What high-quality data guides us regarding how far to go? Not much. The 2016 guidelines’ relevant section 5 points to the 1998 Veterans Affairs study, 5 which randomized 518 adults with generalized convulsive SE to 4 initial treatments (lorazepam, phenobarbital, diazepam/phenytoin, or phenytoin; no placebo). They also assigned everyone backup second- or third-line drugs, different from their initial drug (e.g., if failing lorazepam, phenytoin then phenobarbital). In “overt” SE, the overall success rate of the first drug was 56%. If the first drug failed, the second drug succeeded in an additional 7% (presumably, 7%/[100%-56%] = 16% second-line success among those who failed first-line) and the third drug succeeded in another 2% (presumably, 2%/(100%-56%-7%) = 5% third-line success among those who failed second-line). While the Veterans Affairs study thus laid out each “step” more precisely than the SENSE cohort, still, the Veterans Affairs study informs only prognosis after next-line treatments rather than truly the effect of treatment, in absence of a placebo comparator. Of course, a placebo comparator would pose clear ethical problems, but nonetheless its absence does limit conclusions.

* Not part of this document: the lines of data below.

(** *** ProgressActivity helpers *)

Definition parseProgressAttributes (dict : Dict)
  : Result SwiftError ProgressActivityAttributes.t :=
  match field asString dict "title", field asInt dict "total" with
  | Some title, Some total =>
      let unit := field asString dict "unit" in
      Ok {| ProgressActivityAttributes.title := title;
            ProgressActivityAttributes.total := total;
            ProgressActivityAttributes.unit := unit |}
  | _, _ =>
      Err (Thrown (invalidAttributes
                     "Missing 'title' or 'total' for ProgressActivity"))
  end.

Definition parseProgressContent (dict : Dict)
  : Result SwiftError ProgressActivityAttributes.ContentState :=
  match field asInt dict "current" with
  | Some current =>
      let description := field asString dict "description" in
      let percentage := field asInt dict "percentage" in
      Ok {| ProgressActivityAttributes.current := current;
            ProgressActivityAttributes.description := description;
            ProgressActivityAttributes.percentage := percentage |}
  | None =>
      Err (Thrown (invalidContent "Missing 'current' for ProgressActivity"))
  end.

Definition createProgressActivity (amb : Ambient) (activityId : string)
    (attributes contentState : Dict) : M SwiftError unit :=
  let! attrs := try (parseProgressAttributes attributes) in
  let! content := try (parseProgressContent contentState) in
  let! activity := try (request amb attrs content) in
  store activityId (ProgressRef activity).
Ltac run_handler :=
  unfold try_catch, bind, try_finally, getConnection, execute, release,
    res_json, res_status, ret, throw, select, catch_500;
  cbn [faults db held today fst snd Nat.pred].

(* ------------------------------------------------------------------------- *)
(** ** Deleting a category *)

Lemma count_positive (id : Z) (l : list TransactionRow) :
  (exists t, In t l /\ t_category_id t = id) ->
  Nat.ltb 0 (List.length (filter (fun t => t_category_id t =? id) l)) = true.
Proof.
  intros [t [Hin Hid]]. apply Nat.ltb_lt.
  assert (Hf : In t (filter (fun t => t_category_id t =? id) l)).
  { apply filter_In. split; [exact Hin|]. now apply Z.eqb_eq. }
  destruct (filter (fun t => t_category_id t =? id) l); [destruct Hf|simpl; lia].
Qed.

Lemma unreferenced_filter (id : Z) (l : list TransactionRow) :
  (forall t, In t l -> t_category_id t <> id) ->
  filter (fun t => t_category_id t =? id) l = [].
Proof.
  intros H. induction l as [|t l IH]; [reflexivity|]. simpl.
  destruct (Z.eqb_spec (t_category_id t) id) as [E|E].
  - exfalso. apply (H t); [now left|exact E].
  - apply IH. intros t' Hin. apply H. now right.
Qed.

Lemma unreferenced_existsb (id : Z) (l : list TransactionRow) :
  (forall t, In t l -> t_category_id t <> id) ->
  existsb (fun t => t_category_id t =? id) l = false.
Proof.
  intros H. induction l as [|t l IH]; [reflexivity|]. simpl.
  destruct (Z.eqb_spec (t_category_id t) id) as [E|E].
  - exfalso. apply (H t); [now left|exact E].
  - apply IH. intros t' Hin. apply H. now right.
Qed.

Lemma owner_may_change (c : CategoryRow) (user_id : Z) :
  c_user_id c = Some user_id -> c_is_default c = false ->
  Categories.default_or_foreign c user_id = false.
Proof.
  intros Ho Hd. unfold Categories.default_or_foreign.
  rewrite Ho, Hd, Z.eqb_refl. reflexivity.
Qed.

(** C2. For a category owned by the user: while some transaction (of any
    user) references it, DELETE answers 400 and leaves the whole world, the
    category row and every transaction included, as it was; in any later
    world with the same categories where no transaction references it any
    more, the same DELETE answers 200 and removes exactly the rows with that
    id, the category among them, leaving the transactions as they are. *)
Theorem delete_category_blocked_while_referenced
  (w : World) (user_id : Z) (c : CategoryRow) :
  faults w = [] ->
  NoDup (map c_id (categories (db w))) ->
  In c (categories (db w)) ->
  c_user_id c = Some user_id ->
  c_is_default c = false ->
  (exists t, In t (transactions (db w)) /\ t_category_id t = c_id c) ->
  Categories.delete_id user_id (c_id c) w =
    (Returned (mkResponse 400
       (BError "Cannot delete category that is being used in transactions")), w)
  /\
  (forall w2 : World,
     faults w2 = [] ->
     categories (db w2) = categories (db w) ->
     (forall t, In t (transactions (db w2)) -> t_category_id t <> c_id c) ->
     exists w3,
       Categories.delete_id user_id (c_id c) w2 =
         (Returned (mkResponse 200 (BMessage "Category deleted successfully")), w3)
       /\ categories (db w3) =
            filter (fun x => negb (c_id x =? c_id c)) (categories (db w))
       /\ ~ In c (categories (db w3))
       /\ transactions (db w3) = transactions (db w2)
       /\ held w3 = held w2).
Proof.
  intros Hf Hnd Hin Ho Hd Href. split.
  - destruct w as [d h f t]. simpl in *. subst f.
    unfold Categories.delete_id, Categories.select_by_id,
      Categories.count_transactions.
    run_handler.
    rewrite (filter_key_unique c_id c _ Hnd Hin).
    rewrite (owner_may_change c user_id Ho Hd).
    cbn [faults db held today fst snd Nat.pred].
    rewrite (count_positive _ _ Href). reflexivity.
  - intros w2 Hf2 Hcat Hnone.
    destruct w2 as [d2 h2 f2 t2]. simpl in *. subst f2.
    unfold Categories.delete_id, Categories.select_by_id,
      Categories.count_transactions, Categories.delete_category.
    run_handler.
    rewrite Hcat, (filter_key_unique c_id c _ Hnd Hin).
    rewrite (owner_may_change c user_id Ho Hd).
    cbn [faults db held today fst snd Nat.pred].
    rewrite (unreferenced_filter _ _ Hnone).
    cbn [List.length Nat.ltb Nat.leb faults db held today fst snd Nat.pred].
    rewrite Hcat, (unreferenced_existsb _ _ Hnone), andb_false_r.
    eexists. split; [reflexivity|]. cbn.
    repeat split.
    intros Hc. apply filter_In in Hc as [_ Hc].
    rewrite Z.eqb_refl in Hc. discriminate.
Qed.

Lemma ledger_category_ids : NoDup (map c_id (categories ledger)).
Proof.
  repeat constructor; simpl; intuition discriminate.
Qed.

Lemma delete_category_blocked_while_referenced_witness :
  Categories.delete_id 1 2 (quiet ledger) =
    (Returned (mkResponse 400
       (BError "Cannot delete category that is being used in transactions")),
     quiet ledger)
  /\
  fst (Categories.delete_id 1 2 (quiet (without_references 2 ledger))) =
    Returned (mkResponse 200 (BMessage "Category deleted successfully")).
Proof.
  destruct (delete_category_blocked_while_referenced (quiet ledger) 1 food)
    as [Hblocked Hafter].
  - reflexivity.
  - exact ledger_category_ids.
  - simpl. auto.
  - reflexivity.
  - reflexivity.
  - exists (mkTransaction 2 1250 "Lunch" march "EXPENSE" 2 1 (Some "team") 11 11).
    split; [simpl; auto | reflexivity].
  - split; [exact Hblocked|].
    destruct (Hafter (quiet (without_references 2 ledger))) as [w3 [E _]].
    + reflexivity.
    + reflexivity.
    + simpl. intros t [<-|[]]. discriminate.
    + change (c_id food) with 2 in E. rewrite E. reflexivity.
Defined.

(* ------------------------------------------------------------------------- *)
(** ** ORDER BY *)

Section OrderByFacts.

Context {A : Type} (leb : A -> A -> bool).

Lemma insert_perm (x : A) (l : list A) :
  Permutation (Sql.insert leb x l) (x :: l).
Proof.
  induction l as [|y l IH]; simpl.
  - apply Permutation_refl.
  - destruct (leb x y).
    + apply Permutation_refl.
    + apply perm_trans with (y :: x :: l).
      * now apply perm_skip.
      * apply perm_swap.
Qed.

Lemma order_by_perm (l : list A) : Permutation (Sql.order_by leb l) l.
Proof.
  induction l as [|x l IH]; simpl.
  - apply perm_nil.
  - apply perm_trans with (x :: Sql.order_by leb l).
    + apply insert_perm.
    + now apply perm_skip.
Qed.

Lemma order_by_In (x : A) (l : list A) :
  In x (Sql.order_by leb l) <-> In x l.
Proof.
  split; apply Permutation_in.
  - apply order_by_perm.
  - apply Permutation_sym, order_by_perm.
Qed.

Hypothesis leb_total : forall a b, leb a b = false -> leb b a = true.

Let precedes (a b : A) : Prop := leb a b = true.

Lemma insert_HdRel (a x : A) (l : list A) :
  leb a x = true -> HdRel precedes a l -> HdRel precedes a (Sql.insert leb x l).
Proof.
  intros Hax Hl. destruct l as [|y l]; simpl.
  - now constructor.
  - destruct (leb x y); constructor; [exact Hax|].
    now inversion Hl.
Qed.

Lemma insert_sorted (x : A) (l : list A) :
  Sorted precedes l -> Sorted precedes (Sql.insert leb x l).
Proof.
  induction 1 as [|y l Hs IH Hhd]; simpl.
  - repeat constructor.
  - destruct (leb x y) eqn:E.
    + constructor; [now constructor|]. now constructor.
    + constructor; [exact IH|].
      apply insert_HdRel; [now apply leb_total | exact Hhd].
Qed.

Lemma order_by_sorted (l : list A) : Sorted precedes (Sql.order_by leb l).
Proof.
  induction l as [|x l IH]; simpl.
  - constructor.
  - now apply insert_sorted.
Qed.

End OrderByFacts.

(* ------------------------------------------------------------------------- *)
(** ** Default categories *)

Lemma default_is_visible (user_id : Z) (c : CategoryRow) :
  c_is_default c = true -> Categories.visible_to user_id c = true.
Proof.
  intros H. unfold Categories.visible_to. rewrite H. apply orb_true_r.
Qed.

Lemma default_may_not_change (c : CategoryRow) (user_id : Z) :
  c_is_default c = true -> Categories.default_or_foreign c user_id = true.
Proof.
  intros H. unfold Categories.default_or_foreign. now rewrite H.
Qed.

(* ------------------------------------------------------------------------- *)
(** ** Updating a category *)

Lemma filter_key_after_update {A : Type} (key : A -> Z) (f : A -> A)
  (x : A) (l : list A) :
  (forall y, key (f y) = key y) ->
  NoDup (map key l) -> In x l ->
  filter (fun y => key y =? key x) (map f l) = [f x].
Proof.
  intros Hkey Hnd Hin. rewrite <- (Hkey x).
  apply filter_key_unique.
  - rewrite map_map. erewrite map_ext; [exact Hnd|]. exact Hkey.
  - now apply in_map.
Qed.

(** C10. For a category owned by the user with a stored description, a valid
    PUT that omits [description] answers 200 with the updated row, which is
    the only row of that id afterwards and has a null description; when
    [color] is omitted as well, the row keeps the color it had.  Name and type
    are those of the request. *)
Theorem category_update_omitted_description_is_nulled
  (w : World) (user_id : Z) (c : CategoryRow) (b : Categories.ReqBody) :
  faults w = [] ->
  NoDup (map c_id (categories (db w))) ->
  In c (categories (db w)) ->
  c_user_id c = Some user_id ->
  c_is_default c = false ->
  c_description c <> None ->
  Categories.categoryValidation b = [] ->
  Categories.b_description b = None ->
  exists c' w',
    Categories.put_id user_id (c_id c) b w =
      (Returned (mkResponse 200 (BCategory c')), w') /\
    filter (fun x => c_id x =? c_id c) (categories (db w')) = [c'] /\
    c_description c' = None /\
    (Categories.b_color b = None -> c_color c' = c_color c) /\
    c_name c' = Categories.b_name b /\
    c_type c' = Categories.b_type b.
Proof.
  intros Hf Hnd Hin Ho Hd Hdesc Hb Hnone.
  destruct w as [d h f t]. cbn [faults db] in *. subst f.
  unfold Categories.put_id, Categories.select_by_id, Categories.update_category.
  rewrite Hb, Hnone. run_handler.
  rewrite (filter_key_unique c_id c _ Hnd Hin).
  rewrite (owner_may_change c user_id Ho Hd).
  cbn [faults db held today fst snd Nat.pred categories set_categories].
  rewrite (filter_key_after_update c_id _ c _); [| |exact Hnd|exact Hin].
  - rewrite Z.eqb_refl. cbn [Categories.first_row].
    eexists. eexists. split; [reflexivity|].
    cbn [db categories set_categories].
    rewrite (filter_key_after_update c_id _ c _); [| |exact Hnd|exact Hin].
    + rewrite Z.eqb_refl. split; [reflexivity|]. cbn.
      repeat split. intros Hcol. now rewrite Hcol.
    + intros y. now destruct (c_id y =? c_id c).
  - intros y. now destruct (c_id y =? c_id c).
Qed.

So, what chance is enough? How far to go? There will inevitably never be any single answer. Rather, this remains an individualized decision based upon goals and circumstances. What we can say from these data is that, unsurprisingly, seizure suppression with favorable discharge functional status decreases but remains possible even for patients whose seizures continue despite initial treatments. Much work remains to be done studying the effects of different particular treatments, combinations, and intensities.